Wie meine Vorredner schon gesagt haben mit dem Zauberstab dein X markieren... obwohl du dir das natürlich auch schnell selbst gemacht hast 
Das markierte X kopieren (strg + c), neues Bild mit transparentem Hintergrund erstellen... Maße sollten dank strg + c automatisch angepasst sein 
dann mit strg + v einfügen. Fertig.

Datei -> für Web speichern (shift + alt + strg + s *g*)
Oben rechts bei den Einstellungen als Dateiformat gif nehmen... speichern... fertig.

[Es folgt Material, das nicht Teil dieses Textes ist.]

Lemma length_hb h t data : length (hb h t data) = 8%nat.
Proof.
  remember (length data) as n eqn:Hn. revert h t data Hn.
  induction (lt_wf n) as [n _ IH]. intros h t data Hn.
  destruct (decide (n <= 64)%nat).
  - rewrite hb_last by lia. apply length_compress.
  - rewrite hb_step by lia. apply (IH (length (drop 64 data))); [len|done].
Qed.

Lemma length_blake2s_spec outlen key inp :
  (outlen <= 32)%nat → length (blake2s_spec outlen key inp) = outlen.
Proof.
  intros Ho. unfold blake2s_spec. fold (init_h outlen key).
  fold (hb (init_h outlen key) 0 (keyed_data key inp)).
  pose proof (length_hb (init_h outlen key) 0 (keyed_data key inp)) as H8.
  revert H8. generalize (hb (init_h outlen key) 0 (keyed_data key inp)). intros l H8.
  rewrite length_take. explode l H8. simpl. lia.
Qed.

Lemma blake2s_spec_bytes outlen key inp : is_bytes (blake2s_spec outlen key inp).
Proof.
  unfold blake2s_spec. apply is_bytes_take, Forall_concat, Forall_fmap, Forall_true.
  intros. apply le_bytes_bytes.
Qed.
#[export] Hint Resolve blake2s_spec_bytes : word.

(** *** Chaining *)

Lemma F_rfc h d t last : length h = 8%nat → Forall (is_u 32) h → is_bytes d → (length d <= 64)%nat →
  F h d t last = RFC.compression h (d ++ replicate (64 - length d) 0) t last ∧ length (F h d t last) = 8%nat ∧ Forall (is_u 32) (F h d t last).
Proof.
  intros Hl Hh Hd Hz. unfold F. destruct (compress_rfc h (d ++ replicate (64 - length d) 0) t last Hl Hh) as [-> Hu]; [len|auto with word|].
  split; [done|]. split; [|done]. rewrite <- (proj1 (compress_rfc h (d ++ replicate (64 - length d) 0) t last Hl Hh ltac:(len) ltac:(auto with word))).
  apply length_compress.
Qed.

Lemma blocks_more data : (64 < length data)%nat → RFC.blocks data = S (RFC.blocks (drop 64 data)).
Proof.
  intros Hl. unfold RFC.blocks. rewrite length_drop. replace (length data + 63)%nat with ((length data - 64 + 63) + 1 * 64)%nat by lia.
  rewrite Nat.div_add by lia. assert (1 <= (length data - 64 + 63) / 64)%nat by (apply Nat.div_le_lower_bound; lia). lia.
Qed.

Lemma block_more data i : RFC.block data (S i) = RFC.block (drop 64 data) i.
Proof. unfold RFC.block, slice. by replace (drop (64 * S i) data) with (drop (64 * i) (drop 64 data)) by (rewrite drop_drop; f_equal; lia). Qed.

(** A number below [2 ^ n] shares no bit with a multiple of it. *)
Lemma land_low_high n a b : 0 <= n → 0 <= b < 2 ^ n → (∃ k, a = k * 2 ^ n) → a .& b = 0.
Proof.
  intros Hn Hb [k ->]. apply Z.bits_inj'. intros i Hi. rewrite Z.land_spec, Z.bits_0.
  destruct (decide (i < n)); [by rewrite Z.mul_pow2_bits_low|]. rewrite (is_u_testbit n b) by (done || lia). apply andb_false_r.
Qed.

Lemma foldl_same {A B} (f g : A → B → A) x l : (∀ a b, f a b = g a b) → foldl f x l = foldl g x l.
Proof. intros H. revert x. induction l as [|b l IH]; intros x; [done|]. cbn [foldl]. by rewrite H. Qed.

Lemma chain_rfc data : ∀ h t, length h = 8%nat → Forall (is_u 32) h → is_bytes data → hb h t data = RFC.chain h t data.
Proof.
  remember (length data) as n eqn:Hn. revert data Hn. induction (lt_wf n) as [n _ IH]. intros data Hn h t Hl Hh Hd.
  destruct (decide (n <= 64)%nat) as [Hle|Hgt].
  - rewrite hb_last by lia. unfold RFC.chain. assert (RFC.blocks data = 1%nat) as ->.
    { unfold RFC.blocks. rewrite <- Hn. destruct (decide (n = 0)%nat) as [->|]; [done|].
      assert ((n + 63) / 64 < 2)%nat by (apply Nat.Div0.div_lt_upper_bound; lia). lia. }
    cbn [Nat.sub seq foldl]. destruct (F_rfc h data (t + zlen data) true Hl Hh Hd ltac:(lia)) as [-> _].
    f_equal. unfold RFC.block, slice. cbn [Nat.mul]. by rewrite drop_0, take_ge by lia.
  - rewrite hb_step by lia. destruct (F_rfc h (take 64 data) (t + 64) false Hl Hh ltac:(auto with word) ltac:(len)) as (E & El & Eh).
    rewrite (IH (length (drop 64 data))); [|len|done|done|done|auto with word].
    unfold RFC.chain. rewrite (blocks_more data) by lia. pose proof (Nat.le_max_l 1 ((length (drop 64 data) + 63) / 64)) as Hb1.
    fold (RFC.blocks (drop 64 data)) in Hb1. set (dd := RFC.blocks (drop 64 data)) in *. cbn [Nat.sub].
    destruct dd as [|dd]; [lia|]. cbn [Nat.sub]. rewrite Nat.sub_0_r. cbn [seq foldl]. rewrite <- fmap_S_seq.
    rewrite foldl_fmap, E. assert (RFC.block data 0 = take 64 data ++ replicate (64 - length (take 64 data)) 0) as <-.
    { unfold RFC.block, slice. cbn [Nat.mul]. by rewrite drop_0. }
    rewrite (block_more data dd). assert (t + 64 + zlen (drop 64 data) = t + zlen data) as -> by (unfold zlen; rewrite length_drop; lia).
    refine (f_equal (λ x, RFC.compression x _ _ true) _). replace (t + 64 * (Z.of_nat 0 + 1)) with (t + 64) by lia.
    apply foldl_same. intros h' i. rewrite block_more. by replace (t + 64 + 64 * (Z.of_nat i + 1)) with (t + 64 * (Z.of_nat (S i) + 1)) by lia.
Qed.

Lemma spec_rfc outlen key inp : (0 < outlen <= 32)%nat → (length key <= 32)%nat → is_bytes key → is_bytes inp →
  blake2s_spec outlen key inp = RFC.hash outlen key inp.
Proof.
  intros Ho Hk Hkb Hi. unfold blake2s_spec, RFC.hash. fold (init_h outlen key). fold (hb (init_h outlen key) 0 (keyed_data key inp)).
  assert (keyed_data key inp = (if decide (key = []) then [] else key ++ replicate (64 - length key) 0) ++ inp) as ->.
  { unfold keyed_data. destruct key as [|x key]; [done|]. rewrite decide_False by done. rewrite (proj2 (Nat.ltb_lt 0 _)) by (cbn; lia). by rewrite <- app_assoc. }
  assert (0 <= zlen key <= 32) as Hz by (unfold zlen; lia).
  assert (init_h outlen key = zip_with Z.lxor RFC.IV (0x01010000 + 256 * zlen key + Z.of_nat outlen :: replicate 7 0)) as E.
  { rewrite <- iv_rfc. unfold init_h.
    assert (0x01010000 .^ (zlen key .<< 8) .^ Z.of_nat outlen = 0x01010000 + 256 * zlen key + Z.of_nat outlen) as ->.
    { rewrite Z.shiftl_mul_pow2 by lia. rewrite <- (Z.add_nocarry_lxor 0x01010000), <- Z.add_nocarry_lxor; [lia|..].
      - apply (land_low_high 8); [lia..|]. exists (0x010100 + zlen key). lia.
      - apply (land_low_high 16); [lia..|]. exists 257. lia. }
    reflexivity. }
  assert (Forall (is_u 32) (init_h outlen key)) as Hw.
  { rewrite E. apply xor_words; [rewrite <- iv_rfc; unfold blake2s_iv; word_list|].
    apply Forall_cons_2; [unfold is_u; lia|]. by apply Forall_replicate. }
  rewrite E in Hw |- *. rewrite chain_rfc; [done|by rewrite length_zip_with|exact Hw|].
  apply is_bytes_app; [|done]. destruct (decide _); [constructor|auto with word].
Qed.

Zum Testen z.B. mal ein HTML mit schwarzem Hintergrund erstellen, dein gif einbinden... es sollte keine weiße Fläche da sein


----------



## Dark (12. Dezember 2001)

*Geht net!*

Also wenn ich auf datei klicke dann ist der button "für web speichern" grau, ich kann nicht draufklicken und die Tastenkombination funkt auch nicht! komisch oder?
ich hab alles so gemacht wie du es gesagt hast !
Ich hab das X makiert und es auf Transparenten Hintergrund gegeben !
und da hätt ich noch ne Frage: Ihr meint dcoh Transparenter Inhalt oder ?  weil eine andere Option  gibt es nicht wenn man ein neues Bild macht!?
Vielleicht kann mir ja wer helfen??


----------



## Alphator (12. Dezember 2001)

hey dark, was hast du mit dem "x" eigentlich vor ?
vielleicht gehts au einfacher.
visual basic beinhaltet dieses x für zum beispiel msgboxes schon 
schreib ma was du vor hast

cu

alphator


----------



## DaSilentStorm (12. Dezember 2001)

Ich glaub, dein Problem ist weniger Transparenz, sondern Visual Basic...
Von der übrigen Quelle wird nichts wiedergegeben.